[Input]

(* ===== verification/Keyboard.v ===== *)
(** * The keyboard controller

    crates/izarravm-machine/src/keyboard.rs: the 8042 with its scancode queue and the
    auxiliary device behind it, the timed handshake of the two ports, and the clock loop
    that runs the controller's input, the serial byte in flight and the mouse's sample clock. *)

From S2P Require Import Prelude Clock Mouse.
Import Clock.Rate.

#[export] Existing Instance Mouse.eta_Ps2Mouse.

Module Controller.

Definition STATUS_OBF : Z := 1.
Definition STATUS_IBF : Z := 2.
Definition STATUS_SYS : Z := 4.
Definition STATUS_CMD : Z := 8.
Definition STATUS_AUX : Z := 32.
Definition CONTROLLER_INPUT_TICKS : Z := MASTER_CLOCK_HZ / 50000.
Definition DEVICE_BYTE_TICKS : Z := MASTER_CLOCK_HZ / 1000.

Inductive PendingInput := Command (v : Z) | Data (v : Z).

Record Keyboard8042 := mkKeyboard {
  queue : list Z; output : option Z; output_is_aux : bool; status : Z; command_byte : Z;
  expecting_command_data : option Z; irq_armed : bool; irq12_armed : bool; output_port : Z;
  kbd_expecting_data : option Z; scan_set : Z; last_byte : Z; mouse : Mouse.Ps2Mouse;
  pending_input : option PendingInput; input_ticks : Z; device_byte_ticks : option Z; device_byte_ready : bool;
  mouse_sample_ticks : option Z
}.
#[export] Instance eta_Keyboard8042 : Eta Keyboard8042 := fun k =>
  mkKeyboard (queue k) (output k) (output_is_aux k) (status k) (command_byte k) (expecting_command_data k)
    (irq_armed k) (irq12_armed k) (output_port k) (kbd_expecting_data k) (scan_set k) (last_byte k) (mouse k)
    (pending_input k) (input_ticks k) (device_byte_ticks k) (device_byte_ready k) (mouse_sample_ticks k).

Definition default : Keyboard8042 :=
  mkKeyboard [] None false STATUS_SYS 1 None false false 3 None 2 0 Mouse.default None 0 None false None.

(* ------------------------------------------------------------------ *)
(** ** The serial byte and the output buffer *)

Definition obf (k : Keyboard8042) : bool := has (status k) STATUS_OBF.

Definition queued_device_byte (k : Keyboard8042) : bool :=
  (negb (has (command_byte k) 16) && negb (bool_decide (queue k = [])))
  || (negb (has (command_byte k) 32) && negb (bool_decide (Mouse.queue (mouse k) = []))).

Definition schedule_device_byte_at (k : Keyboard8042) (prefix_ticks : Z) : Keyboard8042 :=
  if negb (obf k) && negb (device_byte_ready k) && negb (bool_decide (is_Some (device_byte_ticks k)))
    && queued_device_byte k
  then k <| device_byte_ticks := Some (saturate 64 (prefix_ticks + DEVICE_BYTE_TICKS)) |> else k.

Definition schedule_device_byte (k : Keyboard8042) : Keyboard8042 := schedule_device_byte_at k 0.

Definition latch_ready_device_byte (k : Keyboard8042) : Keyboard8042 :=
  if obf k then k
  else
    let kbd_disabled := has (command_byte k) 16 in
    let aux_disabled := has (command_byte k) 32 in
    match (if kbd_disabled then [] else queue k) with
    | code :: rest =>
        let k := k <| queue := rest |> <| output := Some code |> <| output_is_aux := false |> <| last_byte := code |> in
        let k := k <| status := Z.ldiff (Z.lor (status k) STATUS_OBF) STATUS_AUX |> in
        let k := if has (command_byte k) 1 then k <| irq_armed := true |> else k in
        k <| device_byte_ready := false |>
    | [] =>
        match (if aux_disabled then [] else Mouse.queue (mouse k)) with
        | code :: rest =>
            let k := k <| mouse := (mouse k) <| Mouse.queue := rest |> |> <| output := Some code |> <| output_is_aux := true |> in
            let k := k <| status := Z.lor (status k) (Z.lor STATUS_OBF STATUS_AUX) |> in
            let k := if has (command_byte k) 2 then k <| irq12_armed := true |> else k in
            k <| device_byte_ready := false |>
        | [] => k
        end
    end.

Definition latch_if_ready (k : Keyboard8042) : Keyboard8042 :=
  if device_byte_ready k then latch_ready_device_byte k else k.

Definition arm_current_output (k : Keyboard8042) : Keyboard8042 :=
  if negb (obf k) then k
  else if output_is_aux k then (if has (command_byte k) 2 then k <| irq12_armed := true |> else k)
  else if has (command_byte k) 1 then k <| irq_armed := true |> else k.

Definition respond_controller (k : Keyboard8042) (response : Z) : Keyboard8042 :=
  let k :=
    match (if obf k then output k else None) with
    | Some latched =>
        let k := k <| output := None |> in
        let k :=
          if output_is_aux k then k <| mouse := (mouse k) <| Mouse.queue := latched :: Mouse.queue (mouse k) |> |>
          else k <| queue := latched :: queue k |> in
        k <| device_byte_ready := true |>
    | None => k
    end in
  let k := k <| output := Some response |> <| output_is_aux := false |> in
  let k := k <| status := Z.ldiff (Z.lor (status k) STATUS_OBF) STATUS_AUX |> in
  if has (command_byte k) 1 then k <| irq_armed := true |> else k.

(* ------------------------------------------------------------------ *)
(** ** The host's side *)

Definition push_scancodes (k : Keyboard8042) (codes : list Z) : Keyboard8042 :=
  schedule_device_byte (k <| queue := queue k ++ codes |>).

Definition kick_mouse_sample (k : Keyboard8042) : Keyboard8042 :=
  if bool_decide (is_Some (mouse_sample_ticks k)) then k
  else
    let '(queued, m) := Mouse.sample (mouse k) in
    let k := k <| mouse := m |> in
    let k := if queued : bool then schedule_device_byte k else k in
    if Mouse.state_pending (mouse k) then k <| mouse_sample_ticks := Some (Mouse.sample_period_ticks (mouse k)) |> else k.

Definition inject_mouse (k : Keyboard8042) (dx dy btns : Z) : bool * Keyboard8042 :=
  let k := kick_mouse_sample (k <| mouse := Mouse.host_update (mouse k) dx dy 0 btns |>) in
  (Mouse.reporting (mouse k) && irq12_armed k, k).

Definition inject_mouse_wheel (k : Keyboard8042) (dz : Z) : bool * Keyboard8042 :=
  let btns := Mouse.host_buttons (mouse k) in
  let k := kick_mouse_sample (k <| mouse := Mouse.host_update (mouse k) 0 0 dz btns |>) in
  (Mouse.reporting (mouse k) && irq12_armed k, k).

Definition set_mouse_reporting (k : Keyboard8042) (on : bool) : Keyboard8042 :=
  kick_mouse_sample (k <| mouse := Mouse.set_reporting (mouse k) on |>).

Definition enable_mouse_wheel (k : Keyboard8042) : Keyboard8042 := k <| mouse := Mouse.enable_wheel (mouse k) |>.

Definition set_mouse_sample_rate_code (k : Keyboard8042) (code : Z) : bool * Keyboard8042 :=
  let '(ok, m) := Mouse.set_sample_rate_code (mouse k) code in (ok, k <| mouse := m |>).

Definition set_mouse_irq (k : Keyboard8042) (on : bool) : Keyboard8042 :=
  if on then
    let k := arm_current_output (k <| command_byte := Z.lor (command_byte k) 2 |>) in
    schedule_device_byte (latch_if_ready k)
  else k <| command_byte := Z.ldiff (command_byte k) 2 |> <| irq12_armed := false |>.

Definition a20_enabled (k : Keyboard8042) : bool := has (output_port k) 2.

Definition set_a20 (k : Keyboard8042) (enabled : bool) : Keyboard8042 :=
  k <| output_port := if enabled then Z.lor (output_port k) 2 else Z.ldiff (output_port k) 2 |>.

(* ------------------------------------------------------------------ *)
(** ** The guest's commands *)

Definition write_keyboard_byte (k : Keyboard8042) (value : Z) : Keyboard8042 :=
  match kbd_expecting_data k with
  | Some cmd =>
      let k := k <| kbd_expecting_data := None |> in
      let k := k <| queue := queue k ++ [250] |> in
      let k :=
        if cmd =? 240 then
          if value =? 0 then k <| queue := queue k ++ [scan_set k] |>
          else if (1 <=? value) && (value <=? 3) then k <| scan_set := value |> else k
        else k in
      schedule_device_byte k
  | None =>
      match value with
      | 255 => push_scancodes k [250; 170]
      | 238 => push_scancodes k [238]
      | 242 => push_scancodes k [250; 171; 65]
      | 240 | 243 => push_scancodes (k <| kbd_expecting_data := Some value |>) [250]
      | 254 => push_scancodes k [last_byte k]
      | _ => push_scancodes k [250]
      end
  end.

Definition process_data (k : Keyboard8042) (value : Z) : Keyboard8042 :=
  match expecting_command_data k with
  | Some cmd =>
      let k := k <| expecting_command_data := None |> in
      match cmd with
      | 96 => arm_current_output (k <| command_byte := value |>)
      | 212 => kick_mouse_sample (k <| mouse := Mouse.write_byte (mouse k) value |>)
      | 209 => k <| output_port := value |>
      | _ => k
      end
  | None => write_keyboard_byte k value
  end.

Definition process_command (k : Keyboard8042) (value : Z) : Keyboard8042 :=
  match value with
  | 170 => respond_controller k 85
  | 171 | 169 => respond_controller k 0
  | 32 => respond_controller k (command_byte k)
  | 96 | 212 | 209 => k <| expecting_command_data := Some value |>
  | 167 => k <| command_byte := Z.lor (command_byte k) 32 |>
  | 168 => k <| command_byte := Z.ldiff (command_byte k) 32 |>
  | 173 => k <| command_byte := Z.lor (command_byte k) 16 |>
  | 174 => k <| command_byte := Z.ldiff (command_byte k) 16 |>
  | 208 => respond_controller k (output_port k)
  | 192 => respond_controller k 160
  | 224 => respond_controller k 3
  | _ => k
  end.

Definition process_input (k : Keyboard8042) (input : PendingInput) : Keyboard8042 :=
  let k := k <| status := Z.ldiff (status k) STATUS_IBF |> in
  let k := match input with Command c => process_command k c | Data d => process_data k d end in
  schedule_device_byte (latch_if_ready k).

(* ------------------------------------------------------------------ *)
(** ** Deadlines and lines *)

Definition opt_min (a b : option Z) : option Z :=
  match a, b with Some x, Some y => Some (Z.min x y) | Some x, None => Some x | None, y => y end.

Definition ticks_until_event (k : Keyboard8042) : option Z :=
  opt_min (opt_min ((fun _ => input_ticks k) <$> pending_input k) (device_byte_ticks k)) (mouse_sample_ticks k).

Definition ticks_until_irq (k : Keyboard8042) : option Z := ticks_until_event k.
Definition irq1_enabled (k : Keyboard8042) : bool := has (command_byte k) 1.
Definition irq12_enabled (k : Keyboard8042) : bool := has (command_byte k) 2.
Definition irq1_level (k : Keyboard8042) : bool := obf k && negb (output_is_aux k) && irq1_enabled k.
Definition irq12_level (k : Keyboard8042) : bool := obf k && output_is_aux k && irq12_enabled k.

(* ------------------------------------------------------------------ *)
(** ** The clock *)

Definition count_down (k : Keyboard8042) (ticks : Z) : Keyboard8042 :=
  let k := if bool_decide (is_Some (pending_input k)) then k <| input_ticks := input_ticks k - ticks |> else k in
  k <| device_byte_ticks := (fun t => t - ticks) <$> device_byte_ticks k |>
    <| mouse_sample_ticks := (fun t => t - ticks) <$> mouse_sample_ticks k |>.

(** The body of the loop once the next event is reached. *)
Definition fire (k : Keyboard8042) : Keyboard8042 :=
  let k :=
    match (if input_ticks k =? 0 then pending_input k else None) with
    | Some input => process_input (k <| pending_input := None |>) input
    | None => k
    end in
  let k :=
    if bool_decide (device_byte_ticks k = Some 0) then
      latch_ready_device_byte (k <| device_byte_ticks := None |> <| device_byte_ready := true |>)
    else k in
  let k :=
    if bool_decide (mouse_sample_ticks k = Some 0) then
      let k := k <| mouse_sample_ticks := None |> <| mouse := (Mouse.sample (mouse k)).2 |> in
      if Mouse.state_pending (mouse k) then k <| mouse_sample_ticks := Some (Mouse.sample_period_ticks (mouse k)) |> else k
    else k in
  schedule_device_byte k.

(** [None]: out of fuel. *)
Fixpoint advance_loop (fuel : nat) (k : Keyboard8042) (remaining : Z) : option Keyboard8042 :=
  if negb (0 <? remaining) then Some k
  else
    match ticks_until_event k with
    | None => Some k
    | Some next =>
        if remaining <? next then Some (count_down k remaining)
        else
          match fuel with
          | O => None
          | S fuel => advance_loop fuel (fire (count_down k next)) (remaining - next)
          end
    end.

(** Each of the three clocks fires at once at most, and then no more often than every
    [DEVICE_BYTE_TICKS]. *)
Definition advance_fuel (ticks : Z) : nat := Z.to_nat (3 * (1 + ticks / DEVICE_BYTE_TICKS)).

Definition advance_master_ticks (k : Keyboard8042) (ticks : Z) : option Keyboard8042 :=
  advance_loop (advance_fuel ticks) k ticks.

(* ------------------------------------------------------------------ *)
(** ** The ports *)

Definition read_port_at (k : Keyboard8042) (port prefix_ticks : Z) : option Z * Keyboard8042 :=
  if port =? 96 then
    let value := from_option id 0 (output k) in
    let k := k <| status := Z.ldiff (status k) (Z.lor STATUS_OBF STATUS_AUX) |> <| output_is_aux := false |> in
    (Some value, schedule_device_byte_at (latch_if_ready k) prefix_ticks)
  else if port =? 100 then (Some (status k), k)
  else (None, k).

Definition write_port_at (k : Keyboard8042) (port value prefix_ticks : Z) : bool * Keyboard8042 :=
  match (if port =? 96 then Some (Data value) else if port =? 100 then Some (Command value) else None) with
  | None => (false, k)
  | Some input =>
      (true,
        if bool_decide (is_Some (pending_input k)) then k
        else
          let k := k <| pending_input := Some input |>
            <| input_ticks := saturate 64 (prefix_ticks + CONTROLLER_INPUT_TICKS) |> in
          let k := k <| status := Z.lor (status k) STATUS_IBF |> in
          k <| status := if port =? 100 then Z.lor (status k) STATUS_CMD else Z.ldiff (status k) STATUS_CMD |>)
  end.

End Controller.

[/Input]

(What needs to be done):
Go through the records and copy each line with "export" in it.

(Finished task):
#[export] Existing Instance Mouse.eta_Ps2Mouse.
#[export] Instance eta_Keyboard8042 : Eta Keyboard8042 := fun k =>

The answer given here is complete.